* **TASK REQUIREMENTS**
In the entries below, how many lines hold the string "Hmain"? Give only the number.

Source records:
---
(* ===== verification/Main.v ===== *)
(** src/main.cpp: the options of the server program and the life of its
    database, from the command line to the compaction at shutdown.

    The event loop ([asio::io_context::run] with the handlers of [TcpServer])
    is an argument of [main]: it takes the listening server and the open database
    with its disk and gives the database and disk it leaves, when a signal stops
    it or when a handler throws. Printing and the signal handler are not
    modelled. *)

From S2P Require Import Prelude Decimal Streams BinaryFile RadishEvent RadishStore.
From S2P Require Import PersistenceLog RadishDB Listener.

Record ServerOptions := MkOptions {
  bindAddress : bytes;
  dataFile : bytes;
  port : Z;
  ttl : option Timestamp;
  persistenceEnabled : bool;
}.

Definition default_options : ServerOptions :=
  MkOptions (str "127.0.0.1") (str "radish") 6379 None true.

Definition UINT16_MAX : Z := 65535.

Definition stoul : bytes -> result Z := sto_unsigned (str "stoul") 64.

(** One round of the loop, on an option and its value. *)
Definition parse_option (options : ServerOptions) (option value : bytes) : result ServerOptions :=
  let '(MkOptions bind file p t on) := options in
  if bool_decide (option = str "--bind") then Ok (MkOptions value file p t on)
  else if bool_decide (option = str "--port") then
    let! parsed := stoul value in
    throw! invalid_argument (str "Port must be between 0 and 65535") when UINT16_MAX <? parsed in
    Ok (MkOptions bind file parsed t on)
  else if bool_decide (option = str "--data-file") then Ok (MkOptions bind value p t on)
  else if bool_decide (option = str "--ttl-ms") then
    let! parsed := stoll value in
    throw! invalid_argument (str "TTL must be non-negative") when parsed <? 0 in
    Ok (MkOptions bind file p (Some parsed) on)
  else if bool_decide (option = str "--persistence") then
    if bool_decide (value = str "flush") then Ok (MkOptions bind file p t true)
    else if bool_decide (value = str "off") then Ok (MkOptions bind file p t false)
    else Throw (invalid_argument (str "Persistence must be 'flush' or 'off'"))
  else Throw (invalid_argument (str "Unknown option: " ++ option)).

Fixpoint parse_pairs (options : ServerOptions) (arguments : list bytes) : result ServerOptions :=
  match arguments with
  | [] => Ok options
  | [option] => Throw (invalid_argument (str "Missing value for " ++ option))
  | option :: value :: arguments =>
      let! options := parse_option options option value in
      parse_pairs options arguments
  end.

(** The first argument is the name of the program. *)
Definition ParseOptions (arguments : list bytes) : result ServerOptions :=
  parse_pairs default_options (tail arguments).

Definition persistence_mode (options : ServerOptions) : PersistenceMode :=
  if persistenceEnabled options then Flush else Disabled.

(** The database the options ask for. *)
Definition open_database (io : IoEnv) (now : nat -> Timestamp) (options : ServerOptions)
    (disk : Disk) : Disk * result (RadishDB bytes) :=
  match ttl options with
  | Some ttl => NewRadishDB_ttl io now (dataFile options) ttl (persistence_mode options) disk
  | None => NewRadishDB io now (dataFile options) (persistence_mode options) disk
  end.

(** What the program meets on its way: the device and the clock while the
    database is opened, the host it listens on, the event loop, and those of the compaction, with the
    order of its hash map. *)
Record Run := MkRun {
  run_io : IoEnv;
  run_now : nat -> Timestamp;
  run_host : Host;
  event_loop : Server -> RadishDB bytes * Disk -> (RadishDB bytes * Disk) * result unit;
  stop_io : IoEnv;
  stop_now : nat -> Timestamp;
  stop_write_now : bytes -> Timestamp;
  stop_order : gmap bytes (RadishEvent bytes) -> list (bytes * RadishEvent bytes);
}.

(** The body of the [try] block: [Throw] is what the [catch] receives. *)
Definition main_body (r : Run) (arguments : list bytes) (disk : Disk) : Disk * result unit :=
  match ParseOptions arguments with
  | Ok options =>
      match open_database (run_io r) (run_now r) options disk with
      | (disk, Ok db) =>
          match NewTcpServer (run_host r) (bindAddress options) (port options) with
          | Ok server =>
              match event_loop r (Start server) (db, disk) with
              | (st, Ok _) =>
                  if persistenceEnabled options then
                    let '(st, result) :=
                      RadishDB.Compact (stop_io r) (stop_now r) (stop_write_now r) (stop_order r) st in
                    (st.2, result)
                  else (st.2, Ok tt)
              | (st, Throw e) => (st.2, Throw e)
              | (st, Undefined) => (st.2, Undefined)
              end
          | Throw e => (disk, Throw e)
          | Undefined => (disk, Undefined)
          end
      | (disk, Throw e) => (disk, Throw e)
      | (disk, Undefined) => (disk, Undefined)
      end
  | Throw e => (disk, Throw e)
  | Undefined => (disk, Undefined)
  end.

(** The exit status: 0, or 1 after an exception. *)
Definition main (r : Run) (arguments : list bytes) (disk : Disk) : Disk * result Z :=
  match main_body r arguments disk with
  | (disk, Ok _) => (disk, Ok 0)
  | (disk, Throw _) => (disk, Ok 1)
  | (disk, Undefined) => (disk, Undefined)
  end.

(** ** The command line of a set of options *)

Definition render_options (o : ServerOptions) : list bytes :=
  [str "--bind"; bindAddress o; str "--data-file"; dataFile o;
   str "--port"; to_string (port o);
   str "--persistence"; if persistenceEnabled o then str "flush" else str "off"]
  ++ match ttl o with Some t => [str "--ttl-ms"; to_string t] | None => [] end.

Definition options_wf (o : ServerOptions) : Prop :=
  0 <= port o <= UINT16_MAX /\ (forall t, ttl o = Some t -> 0 <= t <= LLONG_MAX).

(** ** Lemmas *)

Lemma stoul_to_string n : 0 <= n < 2 ^ 64 -> stoul (to_string n) = Ok n.
Proof.
  intros Hn. unfold stoul, sto_unsigned. rewrite strto_to_string by lia.
  by rewrite (proj2 (Z.ltb_ge _ _)) by lia.
Qed.

Lemma stoul_range bs n : stoul bs = Ok n -> 0 <= n < 2 ^ 64.
Proof.
  unfold stoul, sto_unsigned. destruct (strto bs) as [[neg v]|] eqn:E; [|done].
  apply strto_nonneg in E. destruct (_ <? v) eqn:Ev; [done|]. zify_bool. intros <-%Ok_inj.
  destruct neg; [apply Z.mod_pos_bound|]; lia.
Qed.

Lemma stoll_range bs n : stoll bs = Ok n -> in_ll n.
Proof.
  unfold stoll. destruct (strto bs) as [[neg v]|]; [|done]. cbv zeta.
  destruct (_ || _) eqn:E; [done|]. zify_bool. intros <-%Ok_inj. by split.
Qed.

Lemma parse_option_wf o option value o' :
  options_wf o -> parse_option o option value = Ok o' -> options_wf o'.
Proof.
  destruct o as [bind file p t on]. intros [Hp Ht]. unfold parse_option. simpl in *.
  repeat case_match; intros Ho; inv_result; try (by split).
  - split; [|done]. simpl. zify_bool. match goal with H : stoul _ = Ok _ |- _ => apply stoul_range in H end. lia.
  - split; [done|]. simpl. intros u [= <-]. zify_bool.
    match goal with H : stoll _ = Ok _ |- _ => apply stoll_range in H; unfold in_ll in H end. lia.
Qed.

Lemma parse_pairs_wf args o o' :
  options_wf o -> parse_pairs o args = Ok o' -> options_wf o'.
Proof.
  remember (length args) as n eqn:En. revert args o En.
  induction (lt_wf n) as [n _ IH]. intros args o En Hw.
  destruct args as [|option [|value args]]; simpl; [by intros <-%Ok_inj|done|].
  intros Ho. inv_result. simpl in En. eapply (IH (length args)); [lia|done| |done].
  by eapply parse_option_wf.
Qed.

Lemma parse_pairs_odd args o o' :
  parse_pairs o args = Ok o' -> exists n, length args = (2 * n)%nat.
Proof.
  remember (length args) as n eqn:En. revert args o En.
  induction (lt_wf n) as [n _ IH]. intros args o En.
  destruct args as [|option [|value args]]; simpl in *; [by exists O|done|].
  intros Ho. inv_result. destruct (IH (length args) ltac:(lia) args _ eq_refl Ho) as [k Hk].
  exists (S k). lia.
Qed.

Lemma default_options_wf : options_wf default_options.
Proof. by split. Qed.

(** The signed and the unsigned conversions stop at the first character that is
    not a digit, and the unsigned one accepts a minus sign: this port is 81. *)
Lemma port_of_negative_text :
  ParseOptions [str "radish-server"; str "--port"; str " -18446744073709551535 or so"]
  = Ok (MkOptions (str "127.0.0.1") (str "radish") 81 None true).
Proof. vm_compute. reflexivity. Qed.

(** ** Properties *)

(** Every set of options in range can be given on the command line, and is
    read back exactly. *)
Theorem options_read_back name o :
  options_wf o -> ParseOptions (name :: render_options o) = Ok o.
Proof.
  destruct o as [bind file p t on]. intros [Hp Ht]. unfold UINT16_MAX in Hp. simpl in Hp, Ht.
  assert (Hport : parse_option (MkOptions bind file 6379 None true) (str "--port") (to_string p)
    = Ok (MkOptions bind file p None true)).
  { unfold parse_option. cbn [bool_decide decide_rel]. rewrite stoul_to_string by lia.
    cbn [rbind]. unfold throw_if, UINT16_MAX. by rewrite (proj2 (Z.ltb_ge _ _)) by lia. }
  unfold ParseOptions, render_options.
  cbn [tail app bindAddress dataFile port persistenceEnabled Main.ttl].
  cbn [parse_pairs]. change (parse_option default_options (str "--bind") bind)
    with (Ok (MkOptions bind (str "radish") 6379 None true)). cbn [rbind].
  change (parse_option (MkOptions bind (str "radish") 6379 None true) (str "--data-file") file)
    with (Ok (MkOptions bind file 6379 None true)). cbn [rbind].
  rewrite Hport. cbn [rbind].
  assert (Hon : parse_option (MkOptions bind file p None true) (str "--persistence")
    (if on then str "flush" else str "off") = Ok (MkOptions bind file p None on)) by by destruct on.
  rewrite Hon. cbn [rbind]. destruct t as [t|]; [|done]. specialize (Ht t eq_refl).
  cbn [parse_pairs]. unfold parse_option at 1. cbn [bool_decide decide_rel].
  rewrite stoll_to_string by lia. cbn [rbind]. unfold throw_if.
  by rewrite (proj2 (Z.ltb_ge _ _)) by lia.
Qed.

(** C39: whatever the command line, the options accepted have a port that fits
    16 bits and a time to live that is not negative and fits a [long long], and
    every option had a value. *)
Theorem accepted_options_in_range arguments o :
  ParseOptions arguments = Ok o ->
  options_wf o /\ exists n, length (tail arguments) = (2 * n)%nat.
Proof.
  intros H. split.
  - by eapply parse_pairs_wf; [apply default_options_wf|].
  - by eapply parse_pairs_odd.
Qed.

(** However the program ends once the event loop has left the database in
    a reachable state (stopped and compacted, failing while it compacts, or
    stopped by an exception), starting it again with the same arguments finds
    the same data. The database has no time to live and no key was renamed to
    itself. *)
Theorem restarted_program_finds_its_data r arguments o disk disk0 db0 server st res allowed
    disk' code now :
  ParseOptions arguments = Ok o -> persistenceEnabled o = true -> ttl o = None ->
  open_database (run_io r) (run_now r) o disk = (disk0, Ok db0) ->
  NewTcpServer (run_host r) (bindAddress o) (port o) = Ok server ->
  event_loop r (Start server) (db0, disk0) = (st, res) ->
  reachable (dataFile o) (-1) allowed st -> no_self_renames allowed ->
  map_iteration (stop_order r) ->
  main r arguments disk = (disk', code) ->
  open_database io_ok now o disk' = (disk', Ok st.1).
Proof.
  intros Ho Hon Httl Hopen Hserver Hloop Hst Hns Hord Hmain.
  destruct (reachable_inv _ _ _ _ Hst) as (nw & es & Hinv & Hes).
  assert (Hre : forall st' es', db_inv (dataFile o) (-1) nw es' st' ->
    Forall (event_allowed (-1) allowed) es' ->
    open_database io_ok now o st'.2 = (st'.2, Ok st'.1)).
  { intros st' es' Hi He. unfold open_database, persistence_mode. rewrite Httl, Hon.
    change (NewRadishDB (V := bytes) io_ok now (dataFile o) Flush st'.2)
      with (NewRadishDB_ttl (V := bytes) io_ok now (dataFile o) (-1) Flush st'.2).
    eapply reopen; [exact Hi|]. apply (allowed_clock (-1) allowed); [by left | exact He]. }
  unfold main, main_body in Hmain. rewrite Ho, Hopen, Hserver, Hloop, Hon in Hmain.
  destruct res as [[]|e|].
  - destruct (RadishDB.Compact _ _ _ _ st) as [st' rc] eqn:Ec.
    destruct (compact_inv _ _ _ _ _ _ _ _ _ _ _ Hinv Hes Hns Hord Ec) as (Hdb & es' & Hi & He).
    rewrite <- Hdb. replace disk' with st'.2; [by eapply Hre|]. destruct rc; congruence.
  - injection Hmain as <- <-. by eapply Hre.
  - injection Hmain as <- <-. by eapply Hre.
Qed.

(** ** Witnesses *)

Definition options_example : ServerOptions :=
  MkOptions (str "0.0.0.0") (str "data") 7000 (Some 60000) false.

Lemma options_read_back_witness :
  ParseOptions (str "radish-server" :: render_options options_example) = Ok options_example.
Proof.
  apply (options_read_back (str "radish-server") options_example).
  split; [split; discriminate|]. intros t [= <-]. split; discriminate.
Defined.

Lemma accepted_options_in_range_witness :
  options_wf (MkOptions (str "127.0.0.1") (str "radish") 80 None true).
Proof.
  apply (accepted_options_in_range [str "radish-server"; str "--port"; str "80"]).
  vm_compute. reflexivity.
Defined.

(** A program with the data file "d" whose event loop creates one key. *)
Definition program_arguments : list bytes := [str "radish-server"; str "--data-file"; str "d"].

Definition program_options : ServerOptions :=
  MkOptions (str "127.0.0.1") (str "d") 6379 None true.

Definition program_example : Run :=
  MkRun io_ok (fun _ => 0) host_example
    (fun _ st => ((mutate io_ok 0 (example_create "a" "1") st).1, Ok tt))
    io_ok (fun _ => 0) (fun _ => 0) (fun m => map_to_list m).

Lemma restarted_program_finds_its_data_witness :
  let disk' := (main program_example program_arguments ∅).1 in
  open_database io_ok (fun _ => 9) program_options disk' = (disk', Ok example_db.1).
Proof.
  intros disk'.
  apply (restarted_program_finds_its_data program_example program_arguments program_options
    ∅ (fresh_db (-1)).2 (fresh_db (-1)).1
    (MkServer (Some (MkEndpoint (str "127.0.0.1") 6379)) false false 0) example_db (Ok tt)
    (fun m => is_self_rename m = false) disk' (Ok 0)).
  - vm_compute. reflexivity.
  - reflexivity.
  - reflexivity.
  - vm_compute. reflexivity.
  - reflexivity.
  - reflexivity.
  - exact example_db_reachable.
  - intros m Hm. exact Hm.
  - intros events. reflexivity.
  - apply result_pair. vm_compute. reflexivity.
Defined.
---
* **EXPECTED ANSWER**
4